(* ===== verification/CArgs.v ===== *)
(** * Numbers and names on the command line

    What the example programs use of the C library to read their arguments:
    [strtoul] on NUL-terminated strings, the printing of unsigned numbers by
    [sprintf], and [getopt_long], of which only the sequence of options it returns
    is seen. On top of them the helpers of [examples/rpc/util.c]. *)
From Stdlib Require Import Ascii String.
From S2P Require Import Prelude.

(** ** Strings

    A C string is the list of its characters, without the terminator; [*endptr] is
    the terminator exactly when nothing is left. *)
Abbreviation cstring := (list ascii).

Definition lit (s : string) : cstring := list_ascii_of_string s.
Definition code (c : ascii) : Z := Z.of_nat (nat_of_ascii c).

Definition isspace (c : ascii) : bool := (code c =? 32) || (9 <=? code c) && (code c <=? 13).

(** The value of a digit in a base up to 36. *)
Definition digit (c : ascii) : Z :=
  if (48 <=? code c) && (code c <=? 57) then code c - 48
  else if (97 <=? code c) && (code c <=? 122) then code c - 87
  else if (65 <=? code c) && (code c <=? 90) then code c - 55
  else 36.

(** ** [strtoul] *)

Definition ULONG_MAX : Z := 2 ^ 64 - 1.

Fixpoint skip_spaces (s : cstring) : cstring :=
  match s with c :: s' => if isspace c then skip_spaces s' else s | [] => [] end.

(** The digits at the beginning of [s], added to [acc]; and what follows. *)
Fixpoint digits (base acc : Z) (s : cstring) : Z * cstring :=
  match s with
  | c :: s' => if digit c <? base then digits base (base * acc + digit c) s' else (acc, s)
  | [] => (acc, [])
  end.

Definition sign (s : cstring) : bool * cstring :=
  match s with
  | c :: s' => if code c =? 45 then (true, s') else if code c =? 43 then (false, s') else (false, s)
  | [] => (false, [])
  end.

(** A [0x] that a hexadecimal digit follows. *)
Definition hex_prefix (s : cstring) : option cstring :=
  match s with
  | z :: x :: d :: s' => if (code z =? 48) && ((code x =? 120) || (code x =? 88)) && (digit d <? 16) then Some (d :: s') else None
  | _ => None
  end.

Definition radix (base : Z) (s : cstring) : Z * cstring :=
  match hex_prefix s with
  | Some s' => if (base =? 0) || (base =? 16) then (16, s') else (base, s)
  | None =>
      (if base =? 0 then match s with z :: _ => if code z =? 48 then 8 else 10 | [] => 10 end else base, s)
  end.

(** The value, and what [endptr] points to. Too large values give [ULONG_MAX];
    a minus sign negates in the unsigned type; without digits nothing is consumed. *)
Definition strtoul (str : cstring) (base : Z) : Z * cstring :=
  let (negative, s) := sign (skip_spaces str) in
  let (b, s) := radix base s in
  match s with
  | c :: _ =>
      if digit c <? b then
        let (v, rest) := digits b 0 s in
        (if ULONG_MAX <? v then ULONG_MAX else if negative then wrap 64 (- v) else v, rest)
      else (0, str)
  | [] => (0, str)
  end.

(** ** Printing numbers *)

Definition digit_char (d : Z) : ascii := ascii_of_nat (Z.to_nat (if d <? 10 then d + 48 else d + 87)).

Fixpoint print_digits (fuel : nat) (base n : Z) : cstring :=
  match fuel with
  | O => []
  | S fuel' => if n <? base then [digit_char n] else print_digits fuel' base (n / base) ++ [digit_char (n mod base)]
  end.

(** [%lu] and [%lx]: 64 rounds are enough for 64-bit numbers in any base from 2. *)
Definition print_num (base n : Z) : cstring := print_digits 64 base n.

(** [%0kx]. *)
Definition print_pad (k : nat) (base n : Z) : cstring :=
  let s := print_num base n in replicate (k - length s) (digit_char 0) ++ s.

#[global] Arguments print_num : simpl never.
#[global] Arguments print_pad : simpl never.
#[global] Arguments strtoul : simpl never.

(** ** [examples/rpc/util.c] *)

Definition EINVAL : Z := 22.
Definition UINT_MAX : Z := 2 ^ 32 - 1.

(** A status and the number, which is only stored on success. *)
Definition parse_u64 (str : cstring) (base : Z) : Z * option Z :=
  let (ul, endptr) := strtoul str base in
  if negb (bool_decide (endptr = [])) then (EINVAL, None) else (0, Some ul).

Definition parse_u32 (str : cstring) (base : Z) : Z * option Z :=
  match parse_u64 str base with
  | (status, Some ul) => if negb (status =? 0) || (ul >? UINT_MAX) then (EINVAL, None) else (status, Some (u32 ul))
  | (_, None) => (EINVAL, None)
  end.

Definition parse_u16 (str : cstring) (base : Z) : Z * option Z :=
  match parse_u64 str base with
  | (status, Some ul) => if negb (status =? 0) || (ul >? 0xffff) then (EINVAL, None) else (status, Some (u16 ul))
  | (_, None) => (EINVAL, None)
  end.

(** ** [getopt_long]

    The options in the order they are returned: the value of the option, its
    argument ([optarg]), and [argv[optind - 1]]. A program either exits with a code or
    goes on. *)
Record opt := Opt { o_val : Z; o_arg : cstring }.

Inductive outcome (A : Type) := Exit (status : Z) | Parsed (a : A).
#[global] Arguments Exit {A}.
#[global] Arguments Parsed {A}.

Fixpoint getopt_loop {A} (step : A -> opt -> outcome A) (args : A) (opts : list opt) : outcome A :=
  match opts with
  | [] => Parsed args
  | o :: opts => match step args o with Exit c => Exit c | Parsed args => getopt_loop step args opts end
  end.

(** The code of a character. *)
Definition chr (s : string) : Z := match s with String c _ => code c | EmptyString => 0 end.

#[global] Arguments lit _%_string_scope.
#[global] Arguments chr _%_string_scope.

(** ** Lemmas *)

(** What every option keeps, all of them keep. *)
Lemma getopt_loop_inv {A} (I : A -> Prop) step args opts args' :
  (forall args o args', I args -> step args o = Parsed args' -> I args') ->
  I args -> getopt_loop step args opts = Parsed args' -> I args'.
Proof.
  intros Hstep. revert args. induction opts as [|o opts IH]; intros args HI; simpl; [by intros [= <-]|].
  destruct (step args o) eqn:E; [done|]. apply IH. by eapply Hstep.
Qed.

Lemma digits_app base acc s t : Forall (fun c => digit c < base) s ->
  digits base acc (s ++ t) = digits base (fst (digits base acc s)) t.
Proof.
  intros Hs. revert acc. induction Hs as [|c s Hc _ IH]; intros acc; [done|].
  simpl. rewrite (proj2 (Z.ltb_lt _ _) Hc). apply IH.
Qed.

Lemma digits_all base acc s : Forall (fun c => digit c < base) s -> snd (digits base acc s) = [].
Proof.
  intros Hs. revert acc. induction Hs as [|c s Hc _ IH]; intros acc; [done|].
  simpl. rewrite (proj2 (Z.ltb_lt _ _) Hc). apply IH.
Qed.

Lemma digits_snoc base acc s c : Forall (fun c => digit c < base) s -> digit c < base ->
  fst (digits base acc (s ++ [c])) = base * fst (digits base acc s) + digit c.
Proof. intros Hs Hc. rewrite digits_app by done. simpl. by rewrite (proj2 (Z.ltb_lt _ _) Hc). Qed.

Lemma digit_of_char d : 0 <= d < 36 -> digit (digit_char d) = d /\ isspace (digit_char d) = false
  /\ code (digit_char d) <> 45 /\ code (digit_char d) <> 43 /\ (code (digit_char d) = 48 -> d = 0)
  /\ code (digit_char d) <> 58 /\ code (digit_char d) <> 46 /\ (d < 16 -> code (digit_char d) <> 120 /\ code (digit_char d) <> 88).
Proof.
  intros Hd. assert (Forall (fun d => digit (digit_char d) = d /\ isspace (digit_char d) = false
    /\ code (digit_char d) <> 45 /\ code (digit_char d) <> 43 /\ (code (digit_char d) = 48 -> d = 0)
    /\ code (digit_char d) <> 58 /\ code (digit_char d) <> 46 /\ (d < 16 -> code (digit_char d) <> 120 /\ code (digit_char d) <> 88)) (seqZ 0 36)) as Hall.
  { repeat (constructor; [vm_compute; intuition congruence|]). constructor. }
  eapply Forall_forall in Hall; [exact Hall|]. apply list_elem_of_In, elem_of_seqZ. lia.
Qed.

Lemma print_digits_spec fuel base n : 2 <= base <= 36 -> 0 <= n < base ^ Z.of_nat fuel ->
  Forall (fun c => exists d, 0 <= d < base /\ c = digit_char d) (print_digits fuel base n)
  /\ fst (digits base 0 (print_digits fuel base n)) = n
  /\ (0 < Z.of_nat fuel -> print_digits fuel base n <> []).
Proof.
  intros Hb. revert n. induction fuel as [|fuel IH]; intros n Hn.
  - simpl in Hn. split; [constructor|]. split; [simpl; lia|simpl; lia].
  - cbn [print_digits]. destruct (Z.ltb_spec n base).
    + split; [constructor; [by exists n; split; [lia|]|constructor]|]. split; [|done].
      destruct (digit_of_char n ltac:(lia)) as [E _]. simpl. rewrite E, (proj2 (Z.ltb_lt n base)) by lia. simpl. lia.
    + assert (0 <= n / base < base ^ Z.of_nat fuel) as Hn'.
      { split; [apply Z.div_pos; lia|]. apply Z.div_lt_upper_bound; [lia|].
        rewrite Nat2Z.inj_succ, Z.pow_succ_r in Hn by lia. lia. }
      destruct (IH _ Hn') as (Hall & Hv & _). pose proof (Z.mod_pos_bound n base ltac:(lia)) as Hm.
      split; [apply Forall_app; split; [done|]; constructor; [by exists (n mod base)|constructor]|].
      split; [|intros _ E; by apply app_nil in E as [_ ?]].
      destruct (digit_of_char (n mod base) ltac:(lia)) as [E _].
      rewrite digits_snoc, Hv, E; [pose proof (Z.div_mod n base); lia| |lia].
      eapply Forall_impl; [|exact Hall]. intros c (d & Hd & ->). destruct (digit_of_char d ltac:(lia)) as [-> _]. lia.
Qed.

Lemma pow_64 base n : 2 <= base -> n < 2 ^ 64 -> n < base ^ Z.of_nat 64.
Proof. intros. pose proof (Z.pow_le_mono_l 2 base 64 ltac:(lia)). change (Z.of_nat 64) with 64. lia. Qed.

(** A string of digits, the first of which is not taken for a prefix. *)
Lemma strtoul_digits base b s : s <> [] -> radix base s = (b, s) ->
  Forall (fun c => exists d, 0 <= d < b /\ c = digit_char d) s -> 2 <= b <= 36 ->
  fst (digits b 0 s) <= ULONG_MAX -> strtoul s base = (fst (digits b 0 s), []).
Proof.
  intros Hne Hr Hall Hb Hle. assert (Forall (fun c => digit c < b) s) as Hd.
  { eapply Forall_impl; [|exact Hall]. intros c (d & Hd & ->). destruct (digit_of_char d ltac:(lia)) as [-> _]. lia. }
  unfold strtoul. destruct s as [|c s]; [done|]. pose proof (Forall_inv Hall) as (d & Hdc & ->).
  destruct (digit_of_char d ltac:(lia)) as (Edig & Esp & Em & Ep & _).
  cbn [skip_spaces]. rewrite Esp. cbn [sign]. rewrite (proj2 (Z.eqb_neq _ _) Em), (proj2 (Z.eqb_neq _ _) Ep), Hr.
  rewrite Edig, (proj2 (Z.ltb_lt d b)) by lia. pose proof (digits_all b 0 _ Hd) as Hrest.
  destruct (digits b 0 (digit_char d :: s)) as [v rest]. simpl in Hrest, Hle |- *. subst rest.
  by rewrite (proj2 (Z.ltb_ge ULONG_MAX v)).
Qed.

(** Printed numbers have no prefix, and [0] only in front of nothing. *)
Lemma digits_no_prefix b s : b <= 16 -> Forall (fun c => exists d, 0 <= d < b /\ c = digit_char d) s -> hex_prefix s = None.
Proof.
  intros Hb Hall. destruct s as [|z [|x [|d s]]]; try done. pose proof (Forall_inv (Forall_inv_tail Hall)) as (v & Hv & ->).
  destruct (digit_of_char v ltac:(lia)) as (_ & _ & _ & _ & _ & _ & _ & Hx). destruct (Hx ltac:(lia)) as [H1 H2].
  cbn [hex_prefix]. by rewrite (proj2 (Z.eqb_neq _ _) H1), (proj2 (Z.eqb_neq _ _) H2), andb_false_r.
Qed.

Lemma print_head fuel base n : 2 <= base <= 36 -> 1 <= n < base ^ Z.of_nat fuel ->
  exists d s, print_digits fuel base n = digit_char d :: s /\ 1 <= d < base.
Proof.
  intros Hb. revert n. induction fuel as [|fuel IH]; intros n Hn; [simpl in Hn; lia|]. cbn [print_digits].
  destruct (Z.ltb_spec n base); [exists n, []; split; [done|lia]|].
  destruct (IH (n / base)) as (d & s & -> & Hd); [|by exists d, (s ++ [digit_char (n mod base)])].
  split; [apply Z.div_le_lower_bound; lia|]. apply Z.div_lt_upper_bound; [lia|].
  rewrite Nat2Z.inj_succ, Z.pow_succ_r in Hn by lia. lia.
Qed.

Lemma digits_zeros base k s : 0 < base -> digits base 0 (replicate k (digit_char 0) ++ s) = digits base 0 s.
Proof. intros Hb. induction k as [|k IH]; [done|]. cbn [replicate app digits].
  change (digit (digit_char 0)) with 0. rewrite (proj2 (Z.ltb_lt 0 base)) by lia. by rewrite Z.mul_0_r. Qed.

(** Reading a printed number, padded or not, in the base it was printed in. *)
Lemma strtoul_pad k base n : 2 <= base <= 16 -> n in_u 64 -> strtoul (print_pad k base n) base = (n, []).
Proof.
  intros Hb Hn. destruct (print_digits_spec 64 base n ltac:(lia)) as (Hall & Hv & Hne); [split; [lia|]; apply pow_64; lia|].
  assert (Forall (fun c => exists d, 0 <= d < base /\ c = digit_char d) (print_pad k base n)) as Hall'.
  { unfold print_pad. apply Forall_app. split; [|exact Hall]. apply Forall_replicate. exists 0. split; [lia|done]. }
  assert (fst (digits base 0 (print_pad k base n)) = n) as Hv' by (unfold print_pad; by rewrite digits_zeros by lia).
  rewrite (strtoul_digits base base).
  - by rewrite Hv'.
  - unfold print_pad. intros E. apply app_nil in E as [_ E]. revert E. apply Hne. lia.
  - unfold radix. rewrite (digits_no_prefix base) by (done || lia). by rewrite (proj2 (Z.eqb_neq base 0)) by lia.
  - done.
  - lia.
  - rewrite Hv'. unfold ULONG_MAX. lia.
Qed.

Lemma strtoul_print base n : 2 <= base <= 16 -> n in_u 64 -> strtoul (print_num base n) base = (n, []).
Proof. intros. by apply (strtoul_pad 0). Qed.

(** With base 0 a decimal number is read as such. *)
Lemma strtoul_print_0 n : n in_u 64 -> strtoul (print_num 10 n) 0 = (n, []).
Proof.
  intros Hn. destruct (decide (n = 0)) as [->|Hnz]; [done|].
  destruct (print_digits_spec 64 10 n ltac:(lia)) as (Hall & Hv & Hne); [split; [lia|]; apply pow_64; lia|].
  destruct (print_head 64 10 n ltac:(lia)) as (d & s & E & Hd); [split; [lia|]; apply pow_64; lia|].
  unfold print_num. rewrite (strtoul_digits 0 10).
  - by rewrite Hv.
  - apply Hne. lia.
  - unfold radix. rewrite (digits_no_prefix 10) by (done || lia). rewrite E.
    destruct (digit_of_char d ltac:(lia)) as (_ & _ & _ & _ & Hz & _). 
    simpl. destruct (Z.eqb_spec (code (digit_char d)) 48); [lia|done].
  - done.
  - lia.
  - rewrite Hv. unfold ULONG_MAX. lia.
Qed.

(** What [strtoul] returns fits its type. *)
Lemma digits_nonneg base acc s : 0 < base -> 0 <= acc -> 0 <= fst (digits base acc s).
Proof.
  intros Hb. revert acc. induction s as [|c s IH]; intros acc Ha; [done|]. simpl. destruct (_ <? _); [|done].
  apply IH. unfold digit. repeat case_match; zbool; nia.
Qed.

Lemma strtoul_bound str base : 0 <= base -> fst (strtoul str base) in_u 64.
Proof.
  intros Hb. unfold strtoul. destruct (sign _) as [neg s]. destruct (radix base s) as [b s'] eqn:Hr.
  assert (0 <= b) as Hb' by (unfold radix in Hr; repeat case_match; simplify_eq; lia).
  destruct s' as [|c s']; [simpl; lia|]. destruct (Z.ltb_spec (digit c) b); [|simpl; lia].
  pose proof (digits_nonneg b 0 (c :: s')). assert (0 <= digit c) by (unfold digit; repeat case_match; zbool; lia).
  destruct (digits b 0 (c :: s')) as [v rest]. simpl in *. unfold ULONG_MAX.
  destruct (Z.ltb_spec (2 ^ 64 - 1) v); [lia|]. destruct neg; [apply (wrap_bound 64); lia|lia].
Qed.

Lemma parse_u64_spec str base : parse_u64 str base =
  if bool_decide (snd (strtoul str base) = []) then (0, Some (fst (strtoul str base))) else (EINVAL, None).
Proof. unfold parse_u64. destruct (strtoul str base) as [v e]. simpl. by case_bool_decide. Qed.

Lemma parse_u32_sound str base s n : 0 <= base -> parse_u32 str base = (s, Some n) -> s = 0 /\ n in_u 32 /\ strtoul str base = (n, []).
Proof.
  intros Hb. unfold parse_u32. rewrite parse_u64_spec. pose proof (strtoul_bound str base Hb) as Hv.
  destruct (strtoul str base) as [v e]. simpl in *. case_bool_decide as He; [|done]. simpl.
  rewrite Z.gtb_ltb. unfold UINT_MAX. destruct (Z.ltb_spec (2 ^ 32 - 1) v); [done|]. intros [= <- <-].
  rewrite u32_small by lia. split; [done|]. split; [lia|]. by subst e.
Qed.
************
Repeat the entries above exactly, from the first line through the line containing "if (48 <=? code".

[Reply to the task]
(* ===== verification/CArgs.v ===== *)
(** * Numbers and names on the command line

    What the example programs use of the C library to read their arguments:
    [strtoul] on NUL-terminated strings, the printing of unsigned numbers by
    [sprintf], and [getopt_long], of which only the sequence of options it returns
    is seen. On top of them the helpers of [examples/rpc/util.c]. *)
From Stdlib Require Import Ascii String.
From S2P Require Import Prelude.

(** ** Strings

    A C string is the list of its characters, without the terminator; [*endptr] is
    the terminator exactly when nothing is left. *)
Abbreviation cstring := (list ascii).

Definition lit (s : string) : cstring := list_ascii_of_string s.
Definition code (c : ascii) : Z := Z.of_nat (nat_of_ascii c).

Definition isspace (c : ascii) : bool := (code c =? 32) || (9 <=? code c) && (code c <=? 13).

(** The value of a digit in a base up to 36. *)
Definition digit (c : ascii) : Z :=
  if (48 <=? code c) && (code c <=? 57) then code c - 48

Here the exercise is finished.